Junior colleges ended up in the fight between Governor Rod Blagojevich and the General Assembly on ethics legislation.
The Illinois legislature has passed legislation that would stop the governor from shaking down state vendors for huge campaign contributions. It was labeled “high priority” legislation by the Illinois Community College Association.
The governor complains that it does nothing to stop the Illinois Democratic Party, run by nemesis House Speaker Mike Madigan from getting similar contributions from state vendors.
Having little to do with the fight except that it carries the label of “ethics legislation” is House Bill 4189.
Community colleges are now classified as state agencies, which means they are subject to the entire Act’s regulation. Most important from a citizen’s viewpoint is that they can now complain to and ask enforcement from the Executive Ethics Commission and the Governor’s Executive Inspector General.

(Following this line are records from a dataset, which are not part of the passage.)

(* ===== verification/DlSym.v ===== *)
(** What do_dlsym (src/kernel/shared_libc.c) finds: the first symbol of the name among those the
    symbol tables of the file list. *)
From Stdlib Require Import ZArith Lia.
From S2P Require Import Prelude Packed Phys PageAlloc Paging PageTables Spawn Elf ElfLoad ElfLib ElfImage Dynlib LibLoad.

(** * Names *)

(** The string at offset [o], up to the zero. *)
Fixpoint c_string (elf : list Z) (o : Z) (n : nat) : list Z :=
  match n with
  | O => []
  | S n => let c := fld 1 o elf in if c =? 0 then [] else c :: c_string elf (o + 1) n
  end.
Definition string_at (elf : list Z) (o : Z) : list Z := c_string elf o (Z.to_nat (len elf - o)).

Lemma rd_inside w o elf : 0 <= o -> o + Z.of_nat w <= len elf -> rd w o elf = Some (fld w o elf).
Proof. intros A B. unfold rd. destruct (Z.leb_spec 0 o); [|lia]. destruct (Z.leb_spec (o + Z.of_nat w) (len elf)); [done|lia]. Qed.

Lemma str_is_spec elf z name : forall o,
  0 <= o <= z -> z < len elf -> fld 1 z elf = 0 -> Forall (fun c => c <> 0) name ->
  str_is elf o name = Some (bool_decide (string_at elf o = name)).
Proof.
  induction name as [|x name IH]; intros o Ho Hz Ez Hn; cbn [str_is]; rewrite rd_inside by lia; unfold string_at;
    replace (Z.to_nat (len elf - o)) with (S (Z.to_nat (len elf - (o + 1)))) by lia; cbn [c_string].
  - destruct (Z.eqb_spec (fld 1 o elf) 0) as [E|E]; [done|]. by rewrite bool_decide_eq_false_2.
  - apply list.Forall_cons in Hn as [Hx Hn]. destruct (Z.eqb_spec (fld 1 o elf) x) as [E|E].
    + assert (o <> z) by congruence. rewrite (IH (o + 1)) by (done || lia). destruct (Z.eqb_spec (fld 1 o elf) 0) as [|_]; [congruence|].
      f_equal. unfold string_at. apply bool_decide_ext. rewrite E. split; [by intros ->|by intros [= ->]].
    + rewrite bool_decide_eq_false_2; [done|]. destruct (Z.eqb_spec (fld 1 o elf) 0); [done|]. by intros [= ? ?].
Qed.

(** * The symbols of a file *)

Definition sym_value (elf : list Z) (tab i : Z) : Z := fld 8 (tab + SIZEOF_SYM * i + 8) elf.
Definition sym_name (elf : list Z) (tab i : Z) : Z := fld 4 (tab + SIZEOF_SYM * i) elf.

(** Symbol [i] of a table with its name, if it has a value and a name. *)
Definition symbol (elf : list Z) (tab str strsz i : Z) : option (list Z * Z) :=
  if (sym_value elf tab i =? 0) || (strsz <=? sym_name elf tab i) then None
  else Some (string_at elf (str + sym_name elf tab i), sym_value elf tab i).
Definition table_symbols (elf : list Z) (t : Z * Z * Z * Z) : list (list Z * Z) :=
  let '(tab, str, strsz, n) := t in omap (symbol elf tab str strsz) (seqZ 0 n).
Definition section_symbols (elf : list Z) (i : Z) : list (list Z * Z) :=
  match section_header elf i ≫= symtab elf with Some (Some t) => table_symbols elf t | _ => [] end.
Definition exports (elf : list Z) : list (list Z * Z) := seqZ 0 (e_shnum elf) ≫= section_symbols elf.

Fixpoint find_symbol (name : list Z) (l : list (list Z * Z)) : option Z :=
  match l with [] => None | (n, v) :: l' => if decide (n = name) then Some v else find_symbol name l' end.

Lemma find_symbol_app name l1 l2 : find_symbol name (l1 ++ l2) = match find_symbol name l1 with Some v => Some v | None => find_symbol name l2 end.
Proof. induction l1 as [|[n v] l1 IH]; cbn; [done|]. by destruct (decide _). Qed.

(** The section headers lie in the file, and an entry of a symbol table has at least the size of
    a symbol. *)
Record sections_ok (elf : list Z) : Prop := {
  so_size : len elf < 2 ^ 32;
  so_table : e_shoff elf + e_shnum elf * SIZEOF_SHDR <= len elf;
  so_entry : forall i sh, 0 <= i < e_shnum elf -> section_header elf i = Some sh -> sh_type sh = SHT_SYMTAB -> sh_entsize sh = 0 \/ SIZEOF_SYM <= sh_entsize sh
}.

Section dlsym.
  Context (elf name : list Z) (Hok : sections_ok elf) (Hname : Forall (fun c => c <> 0) name).

Lemma sym_scan_spec tab str strsz n : forall i,
    0 <= tab -> 0 <= i -> tab + SIZEOF_SYM * (i + Z.of_nat n) <= len elf -> 0 <= str -> 0 < strsz -> str + strsz <= len elf -> fld 1 (str + strsz - 1) elf = 0 ->
    sym_scan elf tab str strsz name i n = Some (find_symbol name (omap (symbol elf tab str strsz) (seqZ i (Z.of_nat n)))).
  Proof.
    pose proof (so_size _ Hok) as Hl. unfold SIZEOF_SYM in *. induction n as [|n IH]; intros i Ht Hi Hin Hs Hz Hsz Hnul; [done|]. cbn [sym_scan]. unfold SIZEOF_SYM.
    rewrite !u64_small by lia. rewrite (rd_inside 8), (rd_inside 4) by lia. rewrite Nat2Z.inj_succ, seqZ_cons, Z.pred_succ by lia. cbn [omap list_omap].
    assert (Next : sym_scan elf tab str strsz name (i + 1) n = Some (find_symbol name (omap (symbol elf tab str strsz) (seqZ (Z.succ i) (Z.of_nat n))))).
    { rewrite <- Z.add_1_r. apply IH; lia || done. }
    unfold symbol at 1, sym_value, sym_name, SIZEOF_SYM, truthy. destruct (Z.eqb_spec (fld 8 (tab + 24 * i + 8) elf) 0) as [|Hv]; cbn [negb orb]; [exact Next|].
    destruct (Z.leb_spec strsz (fld 4 (tab + 24 * i) elf)) as [|Hn]; [exact Next|]. pose proof (fld_range 4 (tab + 24 * i) elf) as Hr.
    rewrite u64_small by lia. rewrite (str_is_spec elf (str + strsz - 1)) by (done || lia). cbn [find_symbol].
    case_bool_decide as Hd; [by rewrite decide_True|]. by rewrite decide_False.
  Qed.

Lemma section_header_in i : 0 <= i < e_shnum elf -> exists sh, section_header elf i = Some sh.
  Proof.
    intros Hi. pose proof (so_size _ Hok). pose proof (so_table _ Hok) as Ht. pose proof (fld_range 8 40 elf) as Hp. change (fld 8 40 elf) with (e_shoff elf) in Hp. unfold SIZEOF_SHDR in Ht.
    unfold section_header, SIZEOF_SHDR. rewrite u64_small by lia. rewrite !rd_inside by lia. by eexists.
  Qed.

Lemma section_header_range i sh : section_header elf i = Some sh -> 0 <= sh_offset sh /\ 0 <= sh_size sh /\ 0 <= sh_link sh /\ 0 <= sh_entsize sh.
  Proof.
    unfold section_header, rd. repeat match goal with |- context [if ?b then _ else _] => destruct b end; try done.
    intros [= <-]. cbn. repeat match goal with |- context [fld ?w ?o ?l] => lazymatch goal with H : 0 <= fld w o l < _ |- _ => fail | _ => pose proof (fld_range w o l) end end. lia.
  Qed.

  (** The table the code goes through lies in the file, and its names end in the file. *)
Lemma symtab_spec i sh :
    0 <= i < e_shnum elf -> section_header elf i = Some sh ->
    symtab elf sh = Some None \/ exists tab str strsz n, symtab elf sh = Some (Some (tab, str, strsz, n)) /\ 0 <= n /\
      0 <= tab /\ tab + SIZEOF_SYM * n <= len elf /\ 0 <= str /\ 0 < strsz /\ str + strsz <= len elf /\ fld 1 (str + strsz - 1) elf = 0.
  Proof.
    intros Hi Hs. destruct (section_header_range i sh Hs) as (R1 & R2 & R3 & R4). pose proof (so_size _ Hok) as Hl. unfold symtab.
    destruct (Z.eqb_spec (sh_type sh) SHT_SYMTAB) as [Et|]; cbn [negb orb]; [|by left]. destruct (Z.eqb_spec (sh_entsize sh) 0) as [|Hes]; [by left|].
    destruct (so_entry _ Hok i sh Hi Hs Et) as [|He]; [done|]. destruct (Z.leb_spec (e_shnum elf) (sh_link sh)); [by left|].
    destruct (section_header_in (sh_link sh)) as [strsh Hstr]; [lia|]. rewrite Hstr. destruct (section_header_range _ _ Hstr) as (S1 & S2 & _ & _).
    destruct (Z.ltb_spec (len elf) (sh_offset strsh)); cbn [orb]; [by left|]. destruct (Z.ltb_spec (len elf - sh_offset strsh) (sh_size strsh)); [by left|].
    destruct (Z.ltb_spec (len elf) (sh_offset sh)); cbn [orb]; [by left|]. destruct (Z.ltb_spec (len elf - sh_offset sh) (sh_size sh)); [by left|].
    destruct (Z.eqb_spec (sh_size strsh) 0); [by left|]. rewrite rd_inside by lia. destruct (Z.eqb_spec (fld 1 (sh_offset strsh + sh_size strsh - 1) elf) 0) as [E0|]; cbn [negb]; [|by left].
    right. unfold SIZEOF_SYM in *. set (q := sh_size sh / sh_entsize sh).
    assert (Hq : 0 <= q /\ 24 * q <= sh_size sh) by (unfold q; split; [apply Z.div_pos; lia|]; pose proof (Z.mul_div_le (sh_size sh) (sh_entsize sh)); nia).
    exists (sh_offset sh), (sh_offset strsh), (sh_size strsh), q. split; [|split_and!; lia || done].
    do 3 f_equal. unfold s32. rewrite u32_small by lia. case_cmp; lia.
  Qed.

Lemma dlsym_scan_spec n : forall i,
    0 <= i -> i + Z.of_nat n <= e_shnum elf ->
    dlsym_scan elf name i n = Some (default 0 (find_symbol name (seqZ i (Z.of_nat n) ≫= section_symbols elf))).
  Proof.
    induction n as [|n IH]; intros i Hi Hn; [done|]. cbn [dlsym_scan]. rewrite Nat2Z.inj_succ, seqZ_cons, Z.pred_succ, bind_cons, find_symbol_app by lia. unfold section_symbols at 1.
    destruct (section_header_in i) as [sh Hs]; [lia|]. rewrite Hs. cbn [mbind option_bind].
    assert (Next : dlsym_scan elf name (i + 1) n = Some (default 0 (find_symbol name (seqZ (Z.succ i) (Z.of_nat n) ≫= section_symbols elf)))) by (rewrite <- Z.add_1_r; apply IH; lia).
    destruct (symtab_spec i sh ltac:(lia) Hs) as [-> |(tab & str & strsz & k & -> & Hk & A & B & C & D & E & G)]; [exact Next|].
    rewrite sym_scan_spec by (rewrite ?Z2Nat.id; done || lia). rewrite Z2Nat.id by done. unfold table_symbols. by destruct (find_symbol name (omap _ _)).
  Qed.
End dlsym.

(** The library of a handle. *)
Definition library_of (libs : list (option dynlib)) (handle : Z) : option dynlib :=
  if (1 <=? handle) && (handle <=? 4) then mjoin (libs !! Z.to_nat (handle - 1)) else None.

(** C25: in a library whose section headers lie inside the file and whose symbol tables have
    entries of at least a symbol's size, looking up a name never reads outside the file, and the
    answer is the value of the first symbol of that name in the order of the tables, or 0; a
    handle that is none gives 0. *)
Theorem dlsym_correct libs handle name :
  Forall (fun c => c <> 0) name -> (forall lib, library_of libs handle = Some lib -> sections_ok (d_elf lib)) ->
  do_dlsym libs handle name = Some (match library_of libs handle with Some lib => default 0 (find_symbol name (exports (d_elf lib))) | None => 0 end).
Proof.
  intros Hn Hl. unfold do_dlsym, library_of, MAX_DYNLIBS in *.
  destruct (Z.leb_spec 1 handle), (Z.ltb_spec handle 1); cbn [orb andb]; try done; try lia. destruct (Z.leb_spec handle 4), (Z.ltb_spec (Z.of_nat 4) handle); cbn [andb] in *; try done; try lia.
  destruct (libs !! _) as [[lib|]|]; cbn in *; try done. pose proof (Hl lib eq_refl) as Hok.
  pose proof (so_size _ Hok). pose proof (so_table _ Hok) as Ht. pose proof (fld_range 8 40 (d_elf lib)) as Hp. change (fld 8 40 (d_elf lib)) with (e_shoff (d_elf lib)) in Hp.
  pose proof (fld2_range 60 (d_elf lib)) as Hs. change (fld 2 60 (d_elf lib)) with (e_shnum (d_elf lib)) in Hs. unfold SIZEOF_SHDR in *.
  rewrite u64_small by lia. destruct (Z.ltb_spec (len (d_elf lib)) (e_shoff (d_elf lib) + e_shnum (d_elf lib) * 64)); [lia|].
  rewrite dlsym_scan_spec by (done || lia). unfold exports. by rewrite Z2Nat.id by lia.
Qed.

(** * A library with one symbol *)

Definition demo_shdr (ty off size link entsize : Z) : list Z :=
  le_bytes 4 0 ++ le_bytes 4 ty ++ le_bytes 8 0 ++ le_bytes 8 0 ++ le_bytes 8 off ++ le_bytes 8 size ++ le_bytes 4 link ++ le_bytes 4 0 ++ le_bytes 8 0 ++ le_bytes 8 entsize.
(** [entsize], [shoff] and [shnum] as given; the symbol "f" at 0x12345. *)
Definition sym_file (shoff shnum entsize : Z) : list Z :=
  [0x7F; 0x45; 0x4C; 0x46; 2; 1] ++ zero_bytes 34 ++ le_bytes 8 shoff ++ zero_bytes 12 ++ le_bytes 2 shnum ++ zero_bytes 2 ++
  demo_shdr SHT_SYMTAB 192 24 1 entsize ++ demo_shdr 3 216 3 0 0 ++ le_bytes 4 1 ++ zero_bytes 4 ++ le_bytes 8 0x12345 ++ zero_bytes 8 ++ [0; 102; 0].
Definition sym_libs (elf : list Z) : list (option dynlib) := [Some (Dynlib [] [] elf); None; None; None].

Lemma sym_file_ok : sections_ok (sym_file 64 2 24).
Proof.
  constructor; [vm_compute; reflexivity|vm_compute; discriminate|]. intros i sh Hi Hs _. change (e_shnum (sym_file 64 2 24)) with 2 in Hi.
  assert (i = 0 \/ i = 1) as [-> | ->] by lia; vm_compute in Hs; injection Hs as <-; [right; vm_compute; discriminate|left; reflexivity].
Qed.

Lemma dlsym_correct_witness : do_dlsym (sym_libs (sym_file 64 2 24)) 1 [102] = Some 0x12345.
Proof.
  rewrite (dlsym_correct (sym_libs (sym_file 64 2 24)) 1 [102]).
  - vm_compute. reflexivity.
  - repeat constructor. discriminate.
  - intros lib [= <-]. exact sym_file_ok.
Defined.

(** With entries that are said to be of one byte, the code still goes from symbol to symbol by 24
    bytes and leaves the file. *)
Lemma dlsym_small_entries_read_outside : do_dlsym (sym_libs (sym_file 64 2 1)) 1 [103] = None.
Proof. vm_compute. reflexivity. Qed.

(** The end of the section headers is computed modulo 2^64: an offset just below passes. *)
Lemma dlsym_offset_wraps : do_dlsym (sym_libs (sym_file (2 ^ 64 - 64) 1 24)) 1 [102] = None.
Proof. vm_compute. reflexivity. Qed.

I have dealt with these folks about Blagojevich’s contributions from tollway vendors and, although I never saw what they did, I sense they were more active than are the local governments who are mandated to adopt resolutions regulating the political activities and the solicitation and acceptance of gifts by their officials and employees.
Both bills passed by veto-proof majorities. There wasn’t even a negative vote in the State Sentate. This was the second time that the governor has vetoed this legislation, which is wanted badly by junior colleges.
It was even mentioned at one of McHenry County College’s board meetings.